Vivek Jain, a postdoc in Allahabad, sent me a question. Is the following true?
Let G be a finite group and H be a proper non-trivial subgroup of G such that the core of H in G is trivial. Then there exist a right (or left) transversal of H in G which will generate the group.
It turns out that it is true, and the proof uses one of my favourite theorems.
First, the core of a subgroup H of G is the largest normal subgroup of G contained in H, that is, the intersection of all the conjugates of H; we say that H is core-free if the core is the trivial group. If this is the case, then the action of G on the set of right cosets of H by right multiplication is faithful, and embeds G as a subgroup of the symmetric group Sn, where n is the index of H in G. So it is really a question about permutation groups, which of course pleases me!
A subset S of a group G is said to be independent if no element of S lies in the subgroup generated by all the others. A lovely theorem of Julius Whiston, in Journal of Algebra (2000), says that the size of an independent set in Sn is at most n–1 (and, in fact, equality implies that the set generates Sn).

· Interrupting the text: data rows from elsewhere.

(** ** The error taxonomy ([utils/exceptions.py]) *)

Module Exceptions.

(** The classes of the hierarchy, and [Foreign] for every exception class
    outside it ([ValueError], [TypeError], the exceptions of [requests]). *)
Inductive exc_class : Type :=
| FederalReserveETLError
| ConnectionError
| AuthenticationError
| DataRetrievalError
| ValidationError
| ConfigurationError
| RateLimitError
| Foreign (name : string).

#[global] Instance exc_class_eq_dec : EqDecision exc_class.
Proof. solve_decision. Defined.

(** [issubclass(c, d)] for [d] in the hierarchy. *)
Definition issubclass (c d : exc_class) : bool :=
  match c, d with
  | Foreign n, Foreign m => bool_decide (n = m)
  | Foreign _, _ => false
  | _, FederalReserveETLError => true
  | RateLimitError, DataRetrievalError => true
  | _, _ => bool_decide (c = d)
  end.

(** An exception instance.  [__init__] of the base class stores exactly
    [message], [error_code] and [context]. *)
Record exc : Type := mk_exc {
  cls : exc_class;
  message : string;
  error_code : option string;
  context : gmap string pyval
}.

Definition isinstance (e : exc) (d : exc_class) : bool := issubclass (cls e) d.

Definition isinstance_any (e : exc) (ds : list exc_class) : bool :=
  existsb (isinstance e) ds.

(** The attributes an instance of the hierarchy answers to: the three
    instance attributes set by [FederalReserveETLError.__init__], the
    method [to_dict], and what [BaseException] provides. *)
Definition instance_attributes : list string :=
  ["message"; "error_code"; "context"; "to_dict"; "args"; "with_traceback"].

(** [hasattr(e, name)] *)
Definition hasattr (e : exc) (name : string) : bool :=
  bool_decide (name ∈ instance_attributes).

(** [FederalReserveETLError.__str__] *)
Definition str (e : exc) : string :=
  match error_code e with
  | Some c => if PyStr.truthy c then "[" +:+ c +:+ "] " +:+ message e
              else message e
  | None => message e
  end.

(** [d[k] = v] performed only [if v:] *)
Definition set_if_truthy (k : string) (v : option pyval)
    (ctx : gmap string pyval) : gmap string pyval :=
  match v with
  | Some v => if py_truthy v then <[k := v]> ctx else ctx
  | None => ctx
  end.

(** [d[k] = v] performed [if v is not None:] *)
Definition set_if_given (k : string) (v : option pyval)
    (ctx : gmap string pyval) : gmap string pyval :=
  match v with
  | Some PNone | None => ctx
  | Some v => <[k := v]> ctx
  end.

(** The constructors.  Each takes the keyword arguments of its
    [__init__]; [code] and [ctx] are the [error_code] and [context]
    keywords passed on to the base class ([ctx = ∅] when absent). *)

Definition new_FederalReserveETLError (msg : string) (code : option string)
    (ctx : gmap string pyval) : exc :=
  mk_exc FederalReserveETLError msg code ctx.

Definition new_ConnectionError (msg : string) (endpoint : option string)
    (status_code : option Z) (code : option string)
    (ctx : gmap string pyval) : exc :=
  mk_exc ConnectionError msg code
    (set_if_truthy "status_code" (PInt <$> status_code)
       (set_if_truthy "endpoint" (PStr <$> endpoint) ctx)).

Definition new_AuthenticationError (msg : string)
    (api_key_hint source : option string) (code : option string)
    (ctx : gmap string pyval) : exc :=
  mk_exc AuthenticationError msg code
    (set_if_truthy "source" (PStr <$> source)
       (set_if_truthy "api_key_hint" (PStr <$> api_key_hint) ctx)).

Definition data_context (variables : option (list string))
    (date_range : option (string * string)) (response_status : option Z)
    (ctx : gmap string pyval) : gmap string pyval :=
  set_if_truthy "response_status" (PInt <$> response_status)
    (set_if_truthy "date_range"
       ((fun '(a, b) => PStrs [a; b]) <$> date_range)
       (set_if_truthy "variables"
          (PStrs <$> variables) ctx)).

Definition new_DataRetrievalError (msg : string)
    (variables : option (list string))
    (date_range : option (string * string)) (response_status : option Z)
    (code : option string) (ctx : gmap string pyval) : exc :=
  mk_exc DataRetrievalError msg code
    (data_context variables date_range response_status ctx).

Definition new_ValidationError (msg : string) (field : option string)
    (expected actual : option pyval) (code : option string)
    (ctx : gmap string pyval) : exc :=
  mk_exc ValidationError msg code
    (set_if_given "actual" actual
       (set_if_given "expected" expected
          (set_if_truthy "field" (PStr <$> field) ctx))).

Definition new_ConfigurationError (msg : string)
    (config_key config_file : option string) (code : option string)
    (ctx : gmap string pyval) : exc :=
  mk_exc ConfigurationError msg code
    (set_if_truthy "config_file" (PStr <$> config_file)
       (set_if_truthy "config_key" (PStr <$> config_key) ctx)).

(** [RateLimitError.__init__] puts [limit], [reset_time] and
    [retry_after] into the context and hands the rest to
    [DataRetrievalError.__init__]; it sets no attribute of its own. *)
Definition new_RateLimitError (msg : string)
    (limit reset_time retry_after : option Z) (code : option string)
    (ctx : gmap string pyval) : exc :=
  mk_exc RateLimitError msg code
    (data_context None None None
       (set_if_truthy "retry_after" (PInt <$> retry_after)
          (set_if_truthy "reset_time" (PInt <$> reset_time)
             (set_if_truthy "limit" (PInt <$> limit) ctx)))).

(** An exception from outside the hierarchy, with its [str]. *)
Definition foreign (name msg : string) : exc :=
  mk_exc (Foreign name) msg None ∅.

End Exceptions.
Export Exceptions.

(** ** Results and stateful computations *)

Inductive result (A : Type) : Type :=
| Ok (a : A)
| Raise (e : exc).
Arguments Ok {A} a.
Arguments Raise {A} e.

Definition is_ok {A} (r : result A) : bool :=
  match r with Ok _ => true | Raise _ => false end.

Definition raises {A} (r : result A) (c : exc_class) : Prop :=
  match r with Ok _ => False | Raise e => cls e = c end.

(** A computation over a mutable state [S] that returns or raises.  What
    was written to the state before a raise stays written. *)
Definition M (S A : Type) : Type := S -> result A * S.

Definition ret {S A} (a : A) : M S A := fun s => (Ok a, s).
Definition throw {S A} (e : exc) : M S A := fun s => (Raise e, s).

Definition bind {S A B} (m : M S A) (k : A -> M S B) : M S B :=
  fun s => match m s with
           | (Ok a, s') => k a s'
           | (Raise e, s') => (Raise e, s')
           end.

(** [try: m  except Exception as e: h e] *)
Definition try_except {S A} (m : M S A) (h : exc -> M S A) : M S A :=
  fun s => match m s with
           | (Ok a, s') => (Ok a, s')
           | (Raise e, s') => h e s'
           end.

Now suppose that G is a counterexample to Jain’s statement, so that no right transversal of H generates G. Choose a transversal T which generates a subgroup K of G of largest possible order. Then |T|=n. So, by Whiston’s Theorem, T is not independent; thus we may omit an element t and still generate K. Now replace t in the transversal by an element in the same right coset of H but not in the subgroup K; the new transversal generates a larger subgroup, contrary to assumption. The proof is done.
One thing I like about this is that it is a theorem in pure group theory which is proved in the “right” way using permutation group theory (and, to repay the compliment, Whiston uses a lot of group theory in the proof of his theorem).